No Shirt, No Shoes...No Business?

   So it's come to this, has it?

   When I was young, it was common for businesses to have standards regarding the decorum of their clientele, typically expressed similarly to the title of this post, except the third element was "No Service" (and it was a declarative, not a question). Occasionally one would encounter "We reserve the right to refuse service to anyone" as a reminder that - although the customer may always be 'right' - retail workers and business owners owned the decision regarding whether to endure abuse from belligerent patrons. Just last week, I saw a related vestige of that message at an area salvage yard: "We reserve the right to refuse service based on your attitude".

   Why then is it, that in 2015 - over 35 years beyond the first airing of ABC TV's Soap - in an age when sitcoms regularly feature same gender couples who are generally portrayed sympathetically, when the public yawns upon hearing that a celebrity or athlete has 'come out', and when no one's terribly alarmed that a former Olympic decathlete is [apparently] trading in his hardware for software, that the country is a tizzy because some states have emulated a Federal law signed by Wm. Jefferson Clinton reiterating what businesses have said virtually forever? And why the outrage and vitriol about a law, which "could lead to discrimination against gays and lesbians"¹ (italics mine)?

   It comes as no surprise, even amidst the seeming irony, that former First Lady, Senator, Secretary of State - and presumptive 2016 Democrat Presidential nominee - has now tweeted: "Sad this new Indiana law can happen in America today. We shouldn't discriminate against ppl bc of who they love." Seriously? While I recognize that the DNC supplies every Democratic candidate with a keyboard macro to insert the phrase "because of who they love" into all manner of communications, it's in no way clear why this law is cause for sorrow.

   Here in America 2015, as noted above, there is not widespread intolerance of LGBTIQ (and, I'm not really trying to be snarky here, but did I miss anyone?). The oft-cited example of a florist or baker refusing service to a gay couple is just, well, weird. After all, we're talking about business. Even in good economic times, few businesses look for reasons to turn down revenue. As well, and without stereotyping, the businesses mentioned, statistically, would probably be among the least likely to discriminate. Simply put - this is not a widespread problem.
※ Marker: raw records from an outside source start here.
(** [z.number().int()]: a number without a fraction; zod 4 takes the
    safe integers only, those up to [Number.MAX_SAFE_INTEGER] on either
    side. *)
Definition z_number_int (v : option JS.value) : option Z :=
  match v with
  | Some (JS.JNum z) => if Z.abs z <=? JS.MAX_SAFE_INTEGER then Some z else None
  | _ => None
  end.

(** [z.record(z.string(), z.any())]: a plain object with any values. *)
Definition z_record (v : option JS.value) : option JS.object :=
  match v with
  | Some (JS.JObj o) => Some o
  | _ => None
  end.

(** [.optional()]: an absent key is accepted as [undefined]. *)
Definition z_optional {A : Type} (check : option JS.value -> option A)
    (v : option JS.value) : option (option A) :=
  match v with
  | None => Some None
  | Some _ => option_map Some (check v)
  end.

(** What a failed [Schema.parse] reports: the path of the first issue
    (the empty path when the input is not an object at all). *)
Inductive ZodError : Type := Issue (path : string).

(** One field of a [z.object]: run the check on the property, or fail
    with the field's name. *)
Definition field {A : Type} (check : option JS.value -> option A)
    (name : string) (o : JS.object) : ZodError + A :=
  match check (JS.get name o) with
  | Some a => inr a
  | None => inl (Issue name)
  end.

Definition and_then {E A B : Type} (r : E + A) (k : A -> E + B) : E + B :=
  match r with
  | inl e => inl e
  | inr a => k a
  end.

Notation "'check!' x <- r ; k" := (and_then r (fun x => k))
  (at level 10, x name, r at level 100, k at level 200).

(** [MarketplaceAPayloadSchema.parse] *)
Definition MarketplaceAPayloadSchema (payload : JS.value)
  : ZodError + MarketplaceAPayload :=
  match payload with
  | JS.JObj o =>
      check! pc <- field z_string "product_code" o;
      check! st <- field z_number_int "available_stock" o;
      check! ts <- field z_string "timestamp" o;
      check! wh <- field (z_optional z_string) "warehouse" o;
      check! md <- field (z_optional z_record) "metadata" o;
      inr {| product_code := pc; available_stock := st; timestamp := ts;
             warehouse := wh; a_metadata := md |}
  | _ => inl (Issue EmptyString)
  end.

(** [MarketplaceBPayloadSchema.parse] *)
Definition MarketplaceBPayloadSchema (payload : JS.value)
  : ZodError + MarketplaceBPayload :=
  match payload with
  | JS.JObj o =>
      check! sk <- field z_string "sku" o;
      check! q <- field z_number_int "qty" o;
      check! loc <- field (z_optional z_string) "location_id" o;
      check! lm <- field z_number "last_modified" o;
      check! info <- field (z_optional z_record) "additional_info" o;
      inr {| sku := sk; qty := q; location_id := loc; last_modified := lm;
             additional_info := info |}
  | _ => inl (Issue EmptyString)
  end.

(** [InternalInventorySchema], as a check on a record of the inferred
    type.  [source], [warehouseId] and [metadata] are well-typed by
    construction; [datetime] stands for zod's [z.string().datetime()]
    test. *)
Definition InternalInventorySchema (datetime : string -> bool)
    (r : InternalInventory) : bool :=
  (1 <=? JS.char_length (productId r))
  && (0 <=? quantity r)
  && datetime (updatedAt r).

(** *** Exceptions *)

(** SQLSTATE classes of the errors the repository can meet. *)
Inductive PgError : Type :=
| check_violation          (* 23514 *)
| numeric_value_out_of_range  (* 22003 *)
| string_data_right_truncation  (* 22001 *)
| invalid_datetime_format  (* 22007 *)
| connection_failure       (* 08006 *)
| serialization_failure    (* 40001 *)
| deadlock_detected.       (* 40P01 *)

Inductive RangeErrorKind : Type :=
| invalid_time_value               (* Date.prototype.toISOString *)
| timing_safe_equal_length.        (* crypto.timingSafeEqual *)

Inductive Cause : Type :=
| zod (e : ZodError)
| range (k : RangeErrorKind).

(** Everything the code can throw. *)
Inductive Exn : Type :=
| RangeError (k : RangeErrorKind)
| InvalidMarketplaceAPayload (c : Cause)   (* Error(`Invalid Marketplace A payload: ..`) *)
| InvalidMarketplaceBPayload (c : Cause)   (* Error(`Invalid Marketplace B payload: ..`) *)
| UnableToAcquireLock (productId : string) (* Error(`Unable to acquire lock for product ..`) *)
| ExecutionError                           (* thrown by redlock: no quorum *)
| CustomIdError                            (* thrown by BullMQ: Error('Custom Id cannot ..') *)
| RedisError                               (* a failed Redis command *)
| AxiosError (status : option Z)           (* a failed HTTP request *)
| TypeError                                (* a property or call on a value that has none *)
| DatabaseError (e : PgError).             (* thrown by client.query *)

End Types.

(* ===================================================================== *)
(** ** adapters/marketplace-a.adapter.ts, adapters/marketplace-b.adapter.ts *)
(* ===================================================================== *)

Module MarketplaceAAdapter.
Import Types.

(** [transform]: whatever is thrown inside the [try] is rethrown as
    [Error(`Invalid Marketplace A payload: ${error}`)]. *)
Definition transform (payload : JS.value) : Exn + InternalInventory :=
  match MarketplaceAPayloadSchema payload with
  | inl e => inl (InvalidMarketplaceAPayload (zod e))
  | inr validated =>
      inr {| productId := product_code validated;
             quantity := available_stock validated;
             source := marketplace_a;
             warehouseId := warehouse validated;
             updatedAt := timestamp validated;
             metadata := a_metadata validated |}
  end.

(** [process.env.MARKETPLACE_A_SECRET || 'secret']: an unset or empty
    variable gives the default. *)
Definition secret_of (env_secret : option string) : string :=
  match env_secret with
  | Some (String c r) => String c r
  | _ => "secret"
  end.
   Current White House PR flack Josh Earnest asserts that the troubling difference between the 1993 Federal law and the new Indiana law stems from the latter's recognition of the right of not only individuals, but partnerships, LLCs, corporations, and joint ventures, to self-determine with whom they do business. If he can say that straight-faced, he should be playing poker in Las Vegas, as the larger the group of stakeholders in an enterprise reduces, instead of increases, the chance that business operators are going to turn away business from any perceived 'disenfranchised' interest group.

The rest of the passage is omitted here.